- [WHAT IS NEEDED]:
What is needed is an exact copy of the lines in the listing below, from the one with "Fixpoint full_loop (fuel" up to and including the one with "if mamaFieldCacheMapIteratorArray_hasNext m", with no other lines.

- [MATERIAL FOR THIS EXERCISE]:
Definition copy_data (field copy : mamaFieldCacheFieldImpl) : res (mama_status * mamaFieldCacheFieldImpl) :=
  match mType field with
  | MAMA_FIELD_TYPE_BOOL => Ok (mamaFieldCacheField_setBool copy (written (mamaFieldCacheField_getBool field)))
  | MAMA_FIELD_TYPE_CHAR => Ok (mamaFieldCacheField_setChar copy (written (mamaFieldCacheField_getChar field)))
  | MAMA_FIELD_TYPE_I8 => Ok (mamaFieldCacheField_setI8 copy (written (mamaFieldCacheField_getI8 field)))
  | MAMA_FIELD_TYPE_U8 => Ok (mamaFieldCacheField_setU8 copy (written (mamaFieldCacheField_getU8 field)))
  | MAMA_FIELD_TYPE_I16 => Ok (mamaFieldCacheField_setI16 copy (written (mamaFieldCacheField_getI16 field)))
  | MAMA_FIELD_TYPE_U16 => Ok (mamaFieldCacheField_setU16 copy (written (mamaFieldCacheField_getU16 field)))
  | MAMA_FIELD_TYPE_I32 => Ok (mamaFieldCacheField_setI32 copy (written (mamaFieldCacheField_getI32 field)))
  | MAMA_FIELD_TYPE_U32 => Ok (mamaFieldCacheField_setU32 copy (written (mamaFieldCacheField_getU32 field)))
  | MAMA_FIELD_TYPE_I64 => Ok (mamaFieldCacheField_setI64 copy (written (mamaFieldCacheField_getI64 field)))
  | MAMA_FIELD_TYPE_U64 => Ok (mamaFieldCacheField_setU64 copy (written (mamaFieldCacheField_getU64 field)))
  | MAMA_FIELD_TYPE_F32 => Ok (mamaFieldCacheField_setF32 copy (written (mamaFieldCacheField_getF32 field)))
  | MAMA_FIELD_TYPE_QUANTITY | MAMA_FIELD_TYPE_F64 => Ok (mamaFieldCacheField_setF64 copy (written (mamaFieldCacheField_getF64 field)))
  | MAMA_FIELD_TYPE_STRING =>
      let r := default (None, 0) (mamaFieldCacheField_getString field).2 in
      mamaFieldCacheField_setString copy (c_string <$> r.1) r.2
  | MAMA_FIELD_TYPE_PRICE => mamaFieldCacheField_setPrice copy (default None (mamaFieldCacheField_getPrice field).2)
  | MAMA_FIELD_TYPE_TIME => mamaFieldCacheField_setDateTime copy (default None (mamaFieldCacheField_getDateTime field).2)
  | MAMA_FIELD_TYPE_VECTOR_BOOL =>
      let r := default (None, garbage) (mamaFieldCacheField_getBoolVector field).2 in mamaFieldCacheField_setBoolVector copy r.1 r.2
  | MAMA_FIELD_TYPE_VECTOR_CHAR =>
      let r := default (None, garbage) (mamaFieldCacheField_getCharVector field).2 in mamaFieldCacheField_setCharVector copy r.1 r.2
  | MAMA_FIELD_TYPE_VECTOR_I8 =>
      let r := default (None, garbage) (mamaFieldCacheField_getI8Vector field).2 in mamaFieldCacheField_setI8Vector copy r.1 r.2
  | MAMA_FIELD_TYPE_VECTOR_U8 =>
      let r := default (None, garbage) (mamaFieldCacheField_getU8Vector field).2 in mamaFieldCacheField_setU8Vector copy r.1 r.2
  | MAMA_FIELD_TYPE_VECTOR_I16 =>
      let r := default (None, garbage) (mamaFieldCacheField_getI16Vector field).2 in mamaFieldCacheField_setI16Vector copy r.1 r.2
  | MAMA_FIELD_TYPE_VECTOR_U16 =>
      let r := default (None, garbage) (mamaFieldCacheField_getU16Vector field).2 in mamaFieldCacheField_setU16Vector copy r.1 r.2
  | MAMA_FIELD_TYPE_VECTOR_I32 =>
      let r := default (None, garbage) (mamaFieldCacheField_getI32Vector field).2 in mamaFieldCacheField_setI32Vector copy r.1 r.2
  | MAMA_FIELD_TYPE_VECTOR_U32 =>
      let r := default (None, garbage) (mamaFieldCacheField_getU32Vector field).2 in mamaFieldCacheField_setU32Vector copy r.1 r.2
  | MAMA_FIELD_TYPE_VECTOR_I64 =>
      let r := default (None, garbage) (mamaFieldCacheField_getI64Vector field).2 in mamaFieldCacheField_setI64Vector copy r.1 r.2
  | MAMA_FIELD_TYPE_VECTOR_U64 =>
      let r := default (None, garbage) (mamaFieldCacheField_getU64Vector field).2 in mamaFieldCacheField_setU64Vector copy r.1 r.2
  | MAMA_FIELD_TYPE_VECTOR_F32 =>
      let r := default (None, garbage) (mamaFieldCacheField_getF32Vector field).2 in mamaFieldCacheField_setF32Vector copy r.1 r.2
  | MAMA_FIELD_TYPE_VECTOR_F64 =>
      let r := default (None, garbage) (mamaFieldCacheField_getF64Vector field).2 in mamaFieldCacheField_setF64Vector copy r.1 r.2
  | MAMA_FIELD_TYPE_VECTOR_STRING =>
      let r := default (None, garbage) (mamaFieldCacheField_getStringVector field).2 in mamaFieldCacheField_setStringVector copy r.1 r.2
  | MAMA_FIELD_TYPE_VECTOR_PRICE =>
      let r := default (None, garbage) (mamaFieldCacheField_getPriceVector field).2 in mamaFieldCacheField_setPriceVector copy r.1 r.2
  | MAMA_FIELD_TYPE_VECTOR_TIME =>
      let r := default (None, garbage) (mamaFieldCacheField_getDateTimeVector field).2 in mamaFieldCacheField_setDateTimeVector copy r.1 r.2
  | _ => Ok (MAMA_STATUS_OK, copy)
  end.
(** The [while] loop over the iterator; the number of fields bounds it. *)
Fixpoint full_loop (fuel : nat) (m : mamaFieldCacheMapArrayImpl) (index : Z) (message : msg) (useUpdate : bool) : FM msg :=
  match fuel with
  | O => fail OutOfFuel
  | S fuel' =>
      if mamaFieldCacheMapIteratorArray_hasNext m index then
        let '(field, index') := mamaFieldCacheMapIteratorArray_next m index in
        f ← get_field field;
        message' ← (if mPublish f then r ← mamaFieldCache_updateMsgField field message useUpdate; mret r.2 else mret message);
        full_loop fuel' m index' message' useUpdate
      else mret message
  end.

(** [(mama_bool_t)numFields], a number of 8 bits. *)
Definition use_update (message : msg) : bool := negb (swrap 8 (mamaMsg_getNumFields message) =? 0).

Definition mamaFieldCache_getFullMessage (message : msg) : FM (mama_status * msg) :=
  c ← gets cache;
  match mCacheMsg c with
  | Some m => mret (MAMA_STATUS_OK, m)
  | None =>
      match mMap c with
      | None => fail InvalidDeref
      | Some m =>
          message' ← full_loop (S (length (mFieldArray m))) m (-1) message (use_update message);
          mret (MAMA_STATUS_OK, message')
      end
  end.

(** The [for] loops over a list of the cache: the fields at the indices given. *)
Fixpoint delta_loop (l : mamaFieldCacheListImpl Z) (indices : list Z) (message : msg) (useUpdate : bool) : FM msg :=
  match indices with
  | [] => mret message
  | i :: rest =>
      r ← lift (mamaFieldCacheList_get l i);
      match r.2 with
      | Some (Some field) =>
          r ← mamaFieldCache_updateMsgField field message useUpdate;
          f ← get_field field;
          put_field field (put_modified false f) ;;
          delta_loop l rest r.2 useUpdate
      | _ => fail Aborted
      end
  end.

Definition clear_modified_list : FM unit :=
  modify (fun w => put_cache (put_lists (cache w) (mAlwaysPublishFields (cache w)) (mamaFieldCacheList_clear (mModifiedFields (cache w)))) w).

Definition mamaFieldCache_getDeltaMessage (message : msg) : FM (mama_status * msg) :=
  c ← gets cache;
  if negb (mTrackModified c) then mamaFieldCache_getFullMessage message
  else
    let useUpdate := use_update message in
    message1 ← delta_loop (mAlwaysPublishFields c) (seqZ 0 (mamaFieldCacheList_getSize (mAlwaysPublishFields c))) message useUpdate;
    message2 ← delta_loop (mModifiedFields c) (seqZ 0 (mamaFieldCacheList_getSize (mModifiedFields c))) message1 useUpdate;
    clear_modified_list ;;
    mret (MAMA_STATUS_OK, message2).
(** What the field cache relies on: adding a field appends it, updating one
    replaces or adds it, and the iterator visits the fields in order, each with the
    value that was written. *)
Class PayloadLaws (msg : Type) `{Payload msg} : Type := {
  msg_entries : msg -> list entry;
  msg_empty : msg;
  entries_empty : msg_entries msg_empty = [];
  entries_count m : mamaMsg_getNumFields m = Z.of_nat (length (msg_entries m));
  entries_add m n fid t c : msg_entries (mamaMsg_add m n fid t c).2 = msg_entries m ++ [mkEntry fid t c];
  entries_update m n fid t c : msg_entries (mamaMsg_update m n fid t c).2 = upsert (mkEntry fid t c) (msg_entries m);
  entries_iterate m : Forall2 (fun e mf => mf_fid mf = (MAMA_STATUS_OK, e_fid e) /\ mf_type mf = (MAMA_STATUS_OK, e_type e) /\
    mf_get mf (e_type e) = Some (e_content e)) (msg_entries m) (mamaMsg_iterate m);
}.

(** Messages as lists of entries, without names; values are not converted. *)
Definition read_entry (e : entry) : mamaMsgField :=
  mkMsgField (MAMA_STATUS_OK, e_fid e) (MAMA_STATUS_OK, e_type e) None 0
    (fun t => if decide (t = e_type e) then Some (e_content e) else None).

#[export] Instance list_payload : Payload (list entry) := {|
  mamaMsg_getNumFields m := Z.of_nat (length m);
  mamaMsg_add m _ fid t c := (MAMA_STATUS_OK, m ++ [mkEntry fid t c]);
  mamaMsg_update m _ fid t c := (MAMA_STATUS_OK, upsert (mkEntry fid t c) m);
  mamaMsg_iterate m := read_entry <$> m;
  mamaMsg_applyMsg m m' := (MAMA_STATUS_OK, foldl (fun m e => upsert e m) m m');
  mamaMsg_clear _ := [];
|}.

#[export] Instance list_payload_laws : PayloadLaws (list entry).
Proof.
  refine {| msg_entries m := m; msg_empty := [] |}; try done.
  intros m. cbn. induction m as [|e m IH]; constructor; [|done]. cbn. by rewrite decide_True.
Defined.

(** ** The numbers of the identifiers *)

Section Cache.
Context {msg : Type} `{HP : Payload msg} `{HL : !PayloadLaws msg}.
Context (garbage : Z) (descriptor_name : Z -> option string).

Notation world := (world msg).

(** Identifiers below 65472: more than 65472 different ones do not fit. *)
Definition MAX_FID : Z := 65472.

Record statics_ok (w : world) : Prop := {
  s_range : forall fid n, mFields w !! fid = Some n -> 0 <= fid < MAX_FID /\ 1 <= n <= mCounter w;
  s_inj : forall fid fid' n, mFields w !! fid = Some n -> mFields w !! fid' = Some n -> fid = fid';
  s_count : mCounter w = Z.of_nat (size (mFields w));
}.

Lemma fids_bounded {A} (m : gmap Z A) : (forall fid x, m !! fid = Some x -> 0 <= fid < MAX_FID) -> Z.of_nat (size m) <= MAX_FID.
Proof.
  intros Hr. rewrite <- size_dom. unfold size, set_size. cbn.
  pose proof (NoDup_interval_length (elements (dom m)) 0 MAX_FID) as L. rewrite Z.sub_0_r in L. apply L; [apply NoDup_elements| |done].
  intros fid Hf. apply elem_of_elements, elem_of_dom in Hf as [x Hx]. by eapply Hr.
Qed.

Lemma counter_bounded w : statics_ok w -> 0 <= mCounter w <= MAX_FID.
Proof. intros K. rewrite (s_count w K). split; [lia|]. apply fids_bounded. intros fid n Hn. by apply (s_range w K) in Hn as [? _]. Qed.

Lemma convertFid_ok w fid : statics_ok w -> 0 <= fid < MAX_FID ->
  wp (mamaFieldCacheMapArray_convertFid fid) w (fun i w' =>
    exists T n, w' = put_statics T n w /\ statics_ok w' /\ 0 <= i < MAX_FID /\ T !! fid = Some (i + 1) /\
      (forall g k, mFields w !! g = Some k -> T !! g = Some k)).
Proof.
  intros K Hf. pose proof (counter_bounded w K) as Hc. unfold mamaFieldCacheMapArray_convertFid, FIDS. unfold MAX_FID in *.
  destruct (Z.ltb_spec fid 0); [lia|]. destruct (Z.leb_spec 65535 fid); [lia|]. cbn [orb]. apply wp_bind, wp_gets.
  destruct (mFields w !! fid) as [n|] eqn:E; cbn [from_option]; unfold Datatypes.id.
  - pose proof (s_range w K _ _ E) as [_ Hn]. destruct (Z.eqb_spec n 0); [lia|]. cbn [negb]. apply wp_ret.
    unfold u16. rewrite uwrap_small by (unfold in_u; lia). exists (mFields w), (mCounter w). split_and!; try done; try lia; [by destruct w|].
    rewrite E. f_equal. lia.
  - cbn. apply wp_bind, wp_gets.
    assert (mCounter w + 1 <= 65472) as Hs.
    { rewrite (s_count w K). pose proof (fids_bounded (<[fid := 0]> (mFields w))) as B. rewrite map_size_insert_None in B by done.
      unfold MAX_FID in B. enough (Z.of_nat (S (size (mFields w))) <= 65472) by lia. apply B. intros g x Hg.
      apply lookup_insert_Some in Hg as [[<- _]|[_ Hg]]; [done|]. by apply (s_range w K) in Hg as [? _]. }
    unfold u16. rewrite !(uwrap_small 16 (mCounter w + 1)) by (unfold in_u; lia). apply wp_bind, wp_modify, wp_ret.
    rewrite uwrap_small by (unfold in_u; lia). exists (<[fid := mCounter w + 1]> (mFields w)), (mCounter w + 1). split_and!; try done; try lia.
    + split; cbn.
      * intros g n Hg. apply lookup_insert_Some in Hg as [[<- <-]|[_ Hg]]; [unfold MAX_FID; lia|]. apply (s_range w K) in Hg. lia.
      * intros g g' n Hg Hg'. rewrite lookup_insert_Some in Hg. rewrite lookup_insert_Some in Hg'.
        destruct Hg as [[<- <-]|[N1 Hg]], Hg' as [[<- E3]|[N2 Hg']]; [done|apply (s_range w K) in Hg'; lia|apply (s_range w K) in Hg; lia|].
        by eapply (s_inj w K).
      * rewrite map_size_insert_None by done. rewrite (s_count w K). lia.
    + rewrite lookup_insert_eq. f_equal. lia.
    + intros g k Hg. rewrite lookup_insert_ne; [done|]. intros <-. congruence.
Qed.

- [SOLUTION FOR THIS TASK]:
Fixpoint full_loop (fuel : nat) (m : mamaFieldCacheMapArrayImpl) (index : Z) (message : msg) (useUpdate : bool) : FM msg :=
  match fuel with
  | O => fail OutOfFuel
  | S fuel' =>
      if mamaFieldCacheMapIteratorArray_hasNext m index then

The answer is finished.